Es hora de discutir en serio un rumbo para el peronismo. No del peronismo ideal o imaginado, si no del existente, que tuvo su último reseteo a partir de 2003. 

Le escuché decir a un dirigente político de otro país: “Cualquier persona menor de 50 años es, esencialmente, neoliberal”. En un lapso de menos de una década un Pinochet, una Thatcher o un Reagan cambiaron la dinámica occidental, dieron fin a los “30 años dorados” del capitalismo posbélico y nos hundieron en un proceso de reconversión social que a falta de mejores términos damos en llamar “neoliberalismo”.

El bombardeo de noticias, más el auge tecnológico y de redes —entre otros fetichismos que deberíamos animarnos a mirar en una proyección histórica donde inevitablemente se volverán un poco más grises y menos abismales— ayudan a que creamos que estamos frente a problemas nuevos, nunca antes vistos. Pero si les sacamos los filtros de Instagram, aparecen como lo que son: asuntos añejos, que pesan más por su reiteración que por su frescura.
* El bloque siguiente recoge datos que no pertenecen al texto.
Lemma isoYear_facts y :
  0 <= y <= 9999 ->
  (exists a b c d,
     isoYear y = String a (String b (String c (String d EmptyString)))
     /\ digits_to_N (isoYear y) = Some (Z.to_N y))
  /\ occurs "-" (isoYear y) = false
  /\ (1000 <= y -> String_of_N (Z.to_N y) = isoYear y).
Proof.
  intros Hy. pose proof isoYear_table as H.
  rewrite forallb_forall in H.
  specialize (H (y / 1000) ltac:(apply decimalDigits_In; floor_lia)).
  rewrite forallb_forall in H.
  specialize (H (y / 100 mod 10) ltac:(apply decimalDigits_In; floor_lia)).
  rewrite forallb_forall in H.
  specialize (H (y / 10 mod 10) ltac:(apply decimalDigits_In; floor_lia)).
  rewrite forallb_forall in H.
  specialize (H (y mod 10) ltac:(apply decimalDigits_In; floor_lia)).
  cbv zeta in H.
  replace (1000 * (y / 1000) + 100 * (y / 100 mod 10) + 10 * (y / 10 mod 10)
           + y mod 10) with y in H by floor_lia.
  apply andb_true_iff in H. destruct H as (H & H3).
  apply andb_true_iff in H. destruct H as (H1 & H2).
  split; [|split].
  - destruct (isoYear y) as [|a [|b [|c [|d [|]]]]]; try discriminate.
    exists a, b, c, d. split; auto.
    destruct (digits_to_N _) as [v|]; [|discriminate].
    apply Z.eqb_eq in H1. f_equal. lia.
  - now apply negb_true_iff in H2.
  - intros Hk. apply orb_true_iff in H3. destruct H3 as [H3 | H3].
    + apply Z.ltb_lt in H3. lia.
    + now apply String.eqb_eq.
Qed.

Lemma pad2_table :
  forallb (fun n =>
    match pad2 (Z.of_nat n) with
    | String _ (String _ EmptyString) =>
        match digits_to_N (pad2 (Z.of_nat n)) with
        | Some v => (v =? N.of_nat n)%N
        | None => false
        end
    | _ => false
    end) (seq 0 100) = true.
Proof. vm_compute. reflexivity. Qed.

Lemma isoYear_shape y :
  0 <= y <= 9999 ->
  exists a b c d,
    isoYear y = String a (String b (String c (String d EmptyString)))
    /\ digits_to_N (isoYear y) = Some (Z.to_N y).
Proof. intros Hy. apply (isoYear_facts y Hy). Qed.

Lemma pad2_shape n :
  0 <= n <= 99 ->
  exists a b,
    pad2 n = String a (String b EmptyString)
    /\ digits_to_N (pad2 n) = Some (Z.to_N n).
Proof.
  intros Hn. pose proof pad2_table as H.
  rewrite forallb_forall in H. specialize (H (Z.to_nat n)).
  rewrite Z2Nat.id in H by lia.
  assert (Hin : In (Z.to_nat n) (seq 0 100)) by (apply in_seq; lia).
  specialize (H Hin).
  destruct (pad2 n) as [|a [|b [|]]]; try discriminate.
  exists a, b. split; auto.
  destruct (digits_to_N _) as [v|]; [|discriminate].
  apply N.eqb_eq in H. subst v. f_equal. lia.
Qed.

Lemma parse_explicit (y1 y2 y3 y4 m1 m2 d1 d2 : ascii) :
  parseLocalDateTime
    (String y1 (String y2 (String y3 (String y4 (String "-"
       (String m1 (String m2 (String "-" (String d1 (String d2
          "T12:00:00"))))))))))
  = match digits_to_N (String y1 (String y2 (String y3 (String y4 ""))))
          , digits_to_N (String m1 (String m2 ""))
          , digits_to_N (String d1 (String d2 "")) with
    | Some y, Some mo, Some d =>
        if between 1 (Z.of_N mo) 12
           && between 1 (Z.of_N d) (daysInMonth (Z.of_N y) (Z.of_N mo - 1))
        then Some (MakeDate (MakeDay (Z.of_N y) (Z.of_N mo - 1) (Z.of_N d))
                     (12 * msPerHour))
        else None
    | _, _, _ => None
    end.
Proof.
  unfold parseLocalDateTime, field.
  cbn [substring String.length Nat.eqb isChar charAt String.get].
  change (digits_to_N "12") with (Some 12%N).
  change (digits_to_N "00") with (Some 0%N).
  cbn [option_map].
  destruct (digits_to_N (String y1 _)) as [y|]; cbn [option_map]; auto.
  destruct (digits_to_N (String m1 _)) as [mo|]; cbn [option_map]; auto.
  destruct (digits_to_N (String d1 _)) as [d|]; cbn [option_map]; auto.
  change (Ascii.eqb "-" "-") with true. change (Ascii.eqb "T" "T") with true.
  change (Ascii.eqb ":" ":") with true. cbn [andb].
  change (between 0 (Z.of_N 12) 23) with true.
  change (between 0 (Z.of_N 0) 59) with true.
  rewrite !andb_true_r.
  destruct (between 1 (Z.of_N mo) 12 && _); auto.
Qed.

Lemma daysInMonth_le_31 y m : 0 <= m <= 11 -> 28 <= daysInMonth y m <= 31.
Proof.
  intros Hm. unfold daysInMonth.
  assert (Hcases : m = 0 \/ m = 1 \/ m = 2 \/ m = 3 \/ m = 4 \/ m = 5 \/ m = 6
                   \/ m = 7 \/ m = 8 \/ m = 9 \/ m = 10 \/ m = 11) by lia.
  repeat destruct Hcases as [-> | Hcases]; try subst m;
    destruct (isLeap y); eval_daysBeforeMonth; lia.
Qed.

(** For the years 0 to 9999 the printed date has ten characters and reads
    back, with [T12:00:00] after it, as local noon of the same day. *)
Lemma isoDateOfDay_parse n :
  0 <= YearFromDay n <= 9999 ->
  String.length (isoDateOfDay n) = 10%nat
  /\ slice0 10 (isoDateOfDay n) = isoDateOfDay n
  /\ parseLocalDateTime (isoDateOfDay n ++ "T12:00:00")
     = Some (MakeDate n (12 * msPerHour)).
Proof.
  intros Hy. unfold isoDateOfDay.
  pose proof (MonthFromDay_range n) as Hm.
  pose proof (DateFromDay_range n) as Hd.
  pose proof (daysInMonth_le_31 (YearFromDay n) (MonthFromDay n) Hm) as Hdm.
  destruct (isoYear_shape _ Hy) as (y1 & y2 & y3 & y4 & Ey & Dy).
  destruct (pad2_shape (MonthFromDay n + 1) ltac:(lia))
    as (m1 & m2 & Em & Dm).
  destruct (pad2_shape (DateFromDay n) ltac:(lia)) as (d1 & d2 & Ed & Dd).
  rewrite Ey in Dy |- *. rewrite Em in Dm |- *. rewrite Ed in Dd |- *.
  cbn [append]. split; [reflexivity|]. split; [reflexivity|].
  rewrite parse_explicit, Dy, Dm, Dd, !Z2N.id by lia.
  replace (MonthFromDay n + 1 - 1) with (MonthFromDay n) by lia.
  unfold between.
  replace (1 <=? MonthFromDay n + 1) with true by (symmetry; bool_to_Z; lia).
  replace (MonthFromDay n + 1 <=? 12) with true by (symmetry; bool_to_Z; lia).
  replace (1 <=? DateFromDay n) with true by (symmetry; bool_to_Z; lia).
  replace (DateFromDay n <=? daysInMonth (YearFromDay n) (MonthFromDay n))
    with true by (symmetry; bool_to_Z; lia).
  cbn [andb]. f_equal. f_equal.
  pose proof (MakeDay_fields n 0) as H. rewrite !Z.add_0_r in H. exact H.
Qed.

(** A text of ten characters is not the name of an inherited member. *)
Lemma inherited_length k :
  String.length k = 10%nat -> inherited k = false.
Proof.
  intros Hl. unfold inherited, mem, objectPrototypeKeys.
  cbn [existsb].
  repeat match goal with
         | |- context [String.eqb k ?s] =>
             let E := fresh "E" in
             destruct (String.eqb k s) eqn:E;
             [apply String.eqb_eq in E; subst k; discriminate Hl|]
         end.
  reflexivity.
Qed.

Lemma year_range_days n :
  0 <= YearFromDay n <= 9999 -> -719528 <= n <= 2932896.
Proof.
  intros Hy. pose proof (YearFromDay_spec n) as H.
  unfold DayFromYear in H. floor_lia.
Qed.

End DateFacts.

(* ================================================================== *)
(** ** The peak hour *)
(* ================================================================== *)

Module PeakHour.
Import JS Date Recap Spec JSFacts RecapFacts.

Lemma filter_none {A} (p : A -> bool) l :
  (forall e, In e l -> p e = false) -> filter p l = [].
Proof.
  induction l as [|x l IH]; simpl; auto. intros H.
  rewrite (H x) by now left. apply IH. intros e He. apply H. now right.
Qed.

(** When every key is an array index, [Object.entries] is in ascending
    numeric order. *)
Lemma entries_all_index_sorted {V} (o : obj V) :
  (forall e, In e o -> isIndex (fst e) = true) ->
  StronglySorted ascIndex (entries o).
Proof.
  intros H. unfold entries.
  rewrite (filter_none (fun e => negb (isIndex (fst e)))).
  - rewrite app_nil_r. apply sortIndexed_asc.
  - intros e He. now rewrite (H e He).
Qed.

Section Peak.
Variable tza : Z.
Variable implParse : string -> option Z.

Local Abbreviation hourMapOf := (Recap.hourMapOf tza implParse).
Local Abbreviation hourKey := (Recap.hourKey tza implParse).
Local Abbreviation atHour := (Spec.atHour tza implParse).

Lemma hourMap_all_index rows :
  (forall r, In r rows -> parses tza implParse r = true) ->
  forall e, In e (hourMapOf rows) -> isIndex (fst e) = true.
Proof.
  intros Hp e He. apply (in_map fst) in He.
  apply hourMap_keys_In, in_map_iff in He. destruct He as [r [Hk Hr]].
  destruct (hourKey_parses tza implParse r (Hp r Hr)) as (h & _ & Hh & Hk').
  rewrite <- Hk, Hk'. unfold isIndex.
  rewrite arrayIndex_String_of_N; auto. lia.
Qed.

Lemma hourMap_key_hour rows k c :
  (forall r, In r rows -> parses tza implParse r = true) ->
  In (k, c) (hourMapOf rows) ->
  exists h, 0 <= h < 24 /\ k = String_of_N (Z.to_N h)
            /\ c = countRows (atHour h) rows /\ 0 < c.
Proof.
  intros Hp Hin. destruct (hourMap_In_value tza implParse rows k c Hin) as [Hc Hpos].
  pose proof Hin as Hk. apply (in_map fst) in Hk.
  apply hourMap_keys_In, in_map_iff in Hk. destruct Hk as [r [Hk Hr]].
  destruct (hourKey_parses tza implParse r (Hp r Hr)) as (h & _ & Hh & Hk').
  simpl in Hk. exists h. repeat split; try lia; try congruence.
  rewrite Hc. apply countRows_ext. intros r' Hr'.
  rewrite <- Hk, Hk'. apply hourKey_atHour; auto. lia.
Qed.

Lemma hourMap_hour_entry rows h :
  (forall r, In r rows -> parses tza implParse r = true) ->
  0 < countRows (atHour h) rows ->
  0 <= h < 24
  /\ In (String_of_N (Z.to_N h), countRows (atHour h) rows) (hourMapOf rows).
Proof.
  intros Hp Hpos. apply countRows_pos in Hpos. destruct Hpos as [r [Hr Ha]].
  destruct (hourKey_parses tza implParse r (Hp r Hr)) as (hr & Ho & Hh & Hk).
  unfold Spec.atHour in Ha. rewrite Ho in Ha. apply Z.eqb_eq in Ha. subst hr.
  split; auto.
  assert (Hin : In (String_of_N (Z.to_N h)) (map fst (hourMapOf rows))).
  { apply hourMap_keys_In. rewrite <- Hk. now apply in_map. }
  apply in_map_iff in Hin. destruct Hin as [[k c] [Hk' Hin]]. simpl in Hk'.
  subst k. destruct (hourMap_key_hour rows _ c Hp Hin) as (h' & Hh' & Heq & Hc & _).
  apply String_of_N_inj in Heq. assert (h' = h) by lia. subst h'.
  now rewrite <- Hc.
Qed.

End Peak.

(** C5, as the code has it.  For every non-empty sequence of rows whose
    timestamps are valid dates, the histogram holds for each hour 0..23
    the number of rows at that local hour, and the peak hour is an hour
    whose count is the greatest; among the hours with the greatest count
    it is the lowest.  The three scripts compute it with the same code. *)
Theorem peak_hour_is_lowest_busiest_hour :
  forall (tza : Z) (implParse : string -> option Z) (rows : list Row),
    rows <> [] ->
    (forall r, In r rows -> parses tza implParse r = true) ->
    (forall h, 0 <= h < 24 ->
       valueAt (hourMapOf tza implParse rows) (String_of_N (Z.to_N h))
       = countRows (atHour tza implParse h) rows)
    /\ exists h c,
         peakHour tza implParse rows = Some (String_of_N (Z.to_N h), c)
         /\ 0 <= h < 24
         /\ c = countRows (atHour tza implParse h) rows
         /\ (forall h', countRows (atHour tza implParse h') rows <= c)
         /\ (forall h', countRows (atHour tza implParse h') rows = c ->
                        h <= h').
Proof.
  intros tza implParse rows Hne Hp. split.
  { intros h Hh. rewrite hourMap_valueAt. apply countRows_ext.
    intros r Hr. apply hourKey_atHour; auto. lia. }
  set (hm := hourMapOf tza implParse rows).
  assert (Hsorted : StronglySorted ascIndex (entries hm)).
  { apply entries_all_index_sorted. now apply hourMap_all_index. }
  unfold peakHour. fold hm.
  destruct (hd_error (sort (byValueDesc) (entries hm))) as [[k c]|] eqn:Ehd.
  2:{ exfalso. revert Ehd.
      apply (hd_sort_nonempty byValueDesc).
      intros H. apply (f_equal (@List.length _)) in H.
      rewrite entries_length in H.
      apply (hourMap_nonempty tza implParse rows Hne).
      fold hm. now destruct hm. }
  destruct (hd_sort_first_max byValueDesc snd (fun a b => eq_refl) _ _ Ehd)
    as (l1 & l2 & Hsplit & Hbefore & Hafter).
  assert (Hin : In (k, c) hm).
  { apply entries_In. rewrite Hsplit. apply in_elt. }
  destruct (hourMap_key_hour tza implParse rows k c Hp Hin)
    as (h & Hh & Hk & Hc & Hpos).
  exists h, c. subst k. repeat split; auto; try lia.
  - intros h'. destruct (Z_lt_le_dec 0 (countRows (atHour tza implParse h') rows))
      as [Hpos' | Hz]; [|lia].
    destruct (hourMap_hour_entry tza implParse rows h' Hp Hpos') as [_ Hin'].
    fold hm in Hin'. apply entries_In in Hin'. rewrite Hsplit in Hin'.
    apply in_app_or in Hin'. destruct Hin' as [H1 | [H1 | H1]].
    + specialize (Hbefore _ H1). simpl in Hbefore. lia.
    + inversion H1. lia.
    + specialize (Hafter _ H1). simpl in Hafter. lia.
  - intros h' Heq.
    assert (Hpos' : 0 < countRows (atHour tza implParse h') rows) by lia.
    destruct (hourMap_hour_entry tza implParse rows h' Hp Hpos') as [Hh' Hin'].
    fold hm in Hin'. apply entries_In in Hin'. rewrite Hsplit in Hin'.
    apply in_app_or in Hin'. destruct Hin' as [H1 | [H1 | H1]].
    + specialize (Hbefore _ H1). simpl in Hbefore. lia.
    + injection H1 as Hs _. apply String_of_N_inj in Hs. lia.
    + rewrite Hsplit in Hsorted. apply StronglySorted_after in Hsorted.
      rewrite Forall_forall in Hsorted. specialize (Hsorted _ H1).
      unfold ascIndex, indexOr0 in Hsorted. simpl in Hsorted.
      rewrite !arrayIndex_String_of_N in Hsorted by lia. lia.
Qed.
Por ejemplo: la precarización laboral. Por ejemplo: la crisis del poder de los Estados frente a las grandes corporaciones. Por ejemplo: la extrema individualización. Queda más sesudo decir que todo esto que vivimos es parte de un cambio de pantalla sistémico que nos está llevando puestos de la noche a la mañana. Pero eso no es cierto. 

Es hora de discutir en serio un rumbo para el peronismo. No del peronismo ideal o imaginado, si no del existente, que tuvo su último reseteo a partir de 2003.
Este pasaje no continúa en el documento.